In 1806, Father Dubois joined the Sulpician order, which is dedicated especially to the education of seminarians and clergy. And in 1808, he founded Mount Saint Mary seminary in Emmitsburg, Maryland. Shortly thereafter, St. Elizabeth Ann Seton established the first Catholic girls school in America nearby, and then later formed the Sisters of Charity, America’s first religious order. Father Dubois and his friend Fr. Brute
The seminary was located in that place both to avoid the anti-Catholic prejudice still common in many cities, and to be on a trans-Appalachian route. The seminary prospered greatly under his leadership.
In 1826, Father Dubois was consecrated as the Bishop of New York, which at the time covered the entire state and half of New Jersey; it consisted of 12 parishes served by 18 priests.
There were some struggles with both anti-Catholic prejudice from the outside and struggles with the non-French sides of the Church from within. In addition, the issue of trusteeism divided this and all of the American dioceses. Nevertheless, Bishop Dubois presided over the expansion of the Catholic faith in New York and New Jersey until his death in 1842. By his partial retirement in 1839, the Diocese had grown to include 38 parishes and 40 priests. He opened six parishes in New York City alone, and called for all of the parishes to dedicate their Christmas and Easter collections for the care of orphans.
Also from France, St. Rose Philippine Duchesne (1769 – 1852), led the effort to bring the Religious Sisters of the Sacred Heart of Jesus to America and was a pioneer in missions to the Indians.
Rose Duchesne was raised in a wealthy family of 20 children in Grenoble France during the 1770s and 1780s. Starting in 1781, she was educated at a Visitation convent. And, in 1788, she entered the Visitation order despite her family’s objections. However, the house and the order in France was dissolved in 1792 due to the French Revolution; and for the time Rose returned to her family’s home, where she lived out as much of the Visitation rule as she could.
When Napoleon allowed Catholic practices to revive after 1801, she tried to reestablish the convent, but the effort faltered and she turned the convent over to the newly established Society of the Sacred Heart in 1805. At that point,
the situation improved and the convent thrived under the leadership of Saint Madeleine-Sophie Barat.

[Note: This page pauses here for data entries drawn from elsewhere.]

Lemma budget_when_difference_finite
      (st : vfi_state) (d : R) (v1 : ftable) (k1 n1 : mat)
      (p j : nat) (y c : fval) (i : R) :
  full_table par (v0 st) ->
  diff (loop_body par n0 st) = Fin d ->
  last_pass (loop_body par n0 st) = Some (v1, k1, n1) ->
  cell (sol_y (policy_tables par v1 k1 n1)) p j = Ok y ->
  cell (sol_c (policy_tables par v1 k1 n1)) p j = Ok c ->
  cell (sol_i (policy_tables par v1 k1 n1)) p j = Ok i ->
  (c + Fin i)%fval = y /\
  fltb c (Fin 0) = false /\
  (forall r : R, y = Fin r -> (y - Fin i - c)%fval = Fin 0 /\ c = Fin (r - i) /\ 0 < r - i).
Proof.
  intros Hfull Hd Hlast Hy Hc Hi.
  destruct (@policy_tables_cell par n0 st v1 k1 n1 p j y c i Hlast Hy Hc Hi)
    as (Hp & Hj & Hclamp & Hcons & _).
  destruct (@finite_difference_finite_maximum st d p j Hfull Hd Hp Hj) as (r & Hr).
  assert (Hlen : length (v0 st) = klen par).
  { destruct Hfull as (f & ->). apply length_table. }
  pose proof (@finite_maximum_is_feasible par shapes n0 (v0 st) p j r Hlen Hr) as Hfeas.
  apply clamp_budget; [exact Hclamp | rewrite Hcons; exact Hfeas].
Qed.

End FiniteDifference.

(** *** The periods of a simulation are cells of the tables *)

Section SimulatedCells.

Variable rng : Type.
Variable seed_rng : nat -> rng.
Variable choice_p : nat -> vec -> rng -> option (nat * rng).
Variable choice_uniform : nat -> rng -> option (nat * rng).
Variable rand : rng -> R * rng.
Variable par : params.
Variable sol : solution.

Lemma period_at_from_cell (kt At j : nat) (per : period) :
  period_at par sol kt At j = Ok per -> from_cell sol per.
Proof.
  intros H. apply period_at_cells in H. destruct H as (Hy & Hc & _ & Hi).
  exists kt, At. auto.
Qed.

Lemma sim_loop_from_cells (cmat : mat) (steps : nat) :
  forall (j : nat) (k_prev : R) (At : nat) (s : rng) (pers : list period),
    sim_loop rand par sol cmat steps j k_prev At s = Ok pers ->
    Forall (from_cell sol) pers.
Proof.
  induction steps as [|steps IH]; intros j k_prev At s pers H; simpl in H.
  - injection H as <-. constructor.
  - destruct (capital_index par k_prev) as [kt|]; simpl in H; [|discriminate H].
    destruct (period_at par sol kt At j) as [per|] eqn:Ep; simpl in H; [|discriminate H].
    destruct (next_A rand cmat At s) as [nx|]; simpl in H; [|discriminate H].
    destruct (sim_loop rand par sol cmat steps (S j) (per_k per) (fst nx) (snd nx))
      as [rest|] eqn:Er; simpl in H; [|discriminate H].
    injection H as <-. constructor; [now apply period_at_from_cell in Ep | eauto].
Qed.

Lemma simulate_periods_from_cells (pers : list period) :
  simulate_periods seed_rng choice_p choice_uniform rand par sol = Ok pers ->
  Forall (from_cell sol) pers.
Proof.
  unfold simulate_periods. intros H.
  destruct (stationary_row (pmat par)) as [pmat0|]; simpl in H; [|discriminate H].
  destruct (draw (choice_p _ _ _)) as [a0|]; simpl in H; [|discriminate H].
  destruct (draw (choice_uniform _ _)) as [k0|]; simpl in H; [|discriminate H].
  destruct (_ =? 0)%nat; [discriminate H|].
  destruct (period_at par sol (fst k0) (fst a0) 0) as [per0|] eqn:Ep; simpl in H;
    [|discriminate H].
  destruct (next_A _ _ _ _) as [nx|]; simpl in H; [|discriminate H].
  destruct (sim_loop _ _ _ _ _ _ _ _ _) as [rest|] eqn:Er; simpl in H; [|discriminate H].
  injection H as <-.
  constructor; [now apply period_at_from_cell in Ep | now apply sim_loop_from_cells in Er].
Qed.

Lemma in_skipn {X : Type} (n : nat) (l : list X) (x : X) : In x (skipn n l) -> In x l.
Proof. intros H. rewrite <- (firstn_skipn n l). apply in_or_app. now right. Qed.

(** Period [t] of the retained path, read back from its series. *)
Lemma grow_economy_period (sim : simulation) (t : nat) (y c : fval) (i : R) :
  grow_economy seed_rng choice_p choice_uniform rand par sol = Ok sim ->
  nth_error (ysim sim) t = Some y ->
  nth_error (csim sim) t = Some c ->
  nth_error (isim sim) t = Some i ->
  exists per, from_cell sol per /\ per_y per = y /\ per_c per = c /\ per_i per = i.
Proof.
  unfold grow_economy. intros H Hy Hc Hi.
  destruct (simulate_periods _ _ _ _ _ _) as [pers|] eqn:Ep; simpl in H; [|discriminate H].
  injection H as <-. simpl in Hy, Hc, Hi.
  rewrite nth_error_map in Hy, Hc, Hi.
  destruct (nth_error (skipn (T par) pers) t) as [per|] eqn:Et; simpl in *;
    [|discriminate Hy].
  injection Hy as <-. injection Hc as <-. injection Hi as <-.
  exists per. split; [|auto].
  apply simulate_periods_from_cells in Ep.
  apply nth_error_In, in_skipn in Et.
  exact (proj1 (Forall_forall _ _) Ep _ Et).
Qed.

Lemma grow_economy_lengths (sim : simulation) :
  grow_economy seed_rng choice_p choice_uniform rand par sol = Ok sim ->
  length (csim sim) = length (ysim sim) /\ length (isim sim) = length (ysim sim).
Proof.
  unfold grow_economy. intros H.
  destruct (simulate_periods _ _ _ _ _ _) as [pers|]; simpl in H; [|discriminate H].
  injection H as <-. simpl. now rewrite !length_map.
Qed.

End SimulatedCells.

(** The six tables built from a pass of the loop have a cell for every
    state. *)
Lemma policy_tables_cells (par : params) (n0 : cube) (st : vfi_state)
    (v1 : ftable) (k1 n1 : mat) (p j : nat) :
  last_pass (loop_body par n0 st) = Some (v1, k1, n1) ->
  (p < klen par)%nat -> (j < Alen par)%nat ->
  exists (y c v : fval) (k n i : R),
    cell (sol_y (policy_tables par v1 k1 n1)) p j = Ok y /\
    cell (sol_k (policy_tables par v1 k1 n1)) p j = Ok k /\
    cell (sol_n (policy_tables par v1 k1 n1)) p j = Ok n /\
    cell (sol_i (policy_tables par v1 k1 n1)) p j = Ok i /\
    cell (sol_c (policy_tables par v1 k1 n1)) p j = Ok c /\
    cell (sol_v (policy_tables par v1 k1 n1)) p j = Ok v.
Proof.
  intros Hlast Hp Hj.
  unfold loop_body in Hlast. cbn [last_pass] in Hlast. injection Hlast as <- <- <-.
  unfold policy_tables. cbn [sol_y sol_k sol_n sol_i sol_c sol_v].
  do 6 eexists.
  split; [now apply cell_in_table|]. split; [now apply cell_in_table|].
  split; [now apply cell_in_table|]. split; [now apply cell_in_table|].
  assert (Cc : forall fy fi,
            cell (zip_with (zip_with (fun (y0 : fval) (i0 : R) => clamp0 (y0 - Fin i0)%fval))
                    (table (klen par) (Alen par) fy) (table (klen par) (Alen par) fi)) p j =
            Ok (clamp0 (fy p j - Fin (fi p j))%fval)).
  { intros fy fi.
    apply (@cell_zip_with_both _ _ _ (fun (y0 : fval) (i0 : R) => clamp0 (y0 - Fin i0)%fval));
      now apply cell_in_table. }
  split; [apply Cc|].
  apply cell_zip_with_both; [apply Cc | now apply cell_in_table].
Qed.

For the next 13 years, Rose Duchesne prepared for missionary work. During that time, she founded the first Sacred Heart convent in Paris.
In 1817, Bishop William Dubourg of New Orleans came to Paris, asking for missionaries to the newly opened lands; and Rose and several of her sisters asked permission to answer the call. And so, in 1818, she and four other sisters came to the newly acquired territories west of the Mississippi River. They established the first house (literally a log cabin) in Saint Charles, a settlement in what is now Missouri and established a free school there. Within 10 years, they established four new schools and two orphanages nearby with a total of six communities in Missouri and Louisiana.
In 1841, Jesuits asked the order for help in new missions in Kansas. Then aged 71, Mother Rose joined other sisters and moved yet further west. Due to ill health, she had to move back the next year to the original house in Saint Charles. But even in that short time, Mother Rose became known among the Indians as “the woman who prays always.” She lived a more contemplative life for the next 10 years until her death in 1852.
During and after her life, the Society of the Sacred Heart progressed in America, and established women’s colleges in Cincinnati, Grand Coteau, Louisiana, Lake Forest, Illinois, Newton, Massachusetts, New York City, Omaha, the suburbs of Philadelphia, Saint Louis, San Francisco, San Diego, and Seattle. The entire Society of the Sacred Heart now has about 2500 members worldwide, with about 320 in the United States and Canada.
Pope Pius XII declared Rose Philippine to be blessed in 1940. Saint John Paul II canonized her in 1988.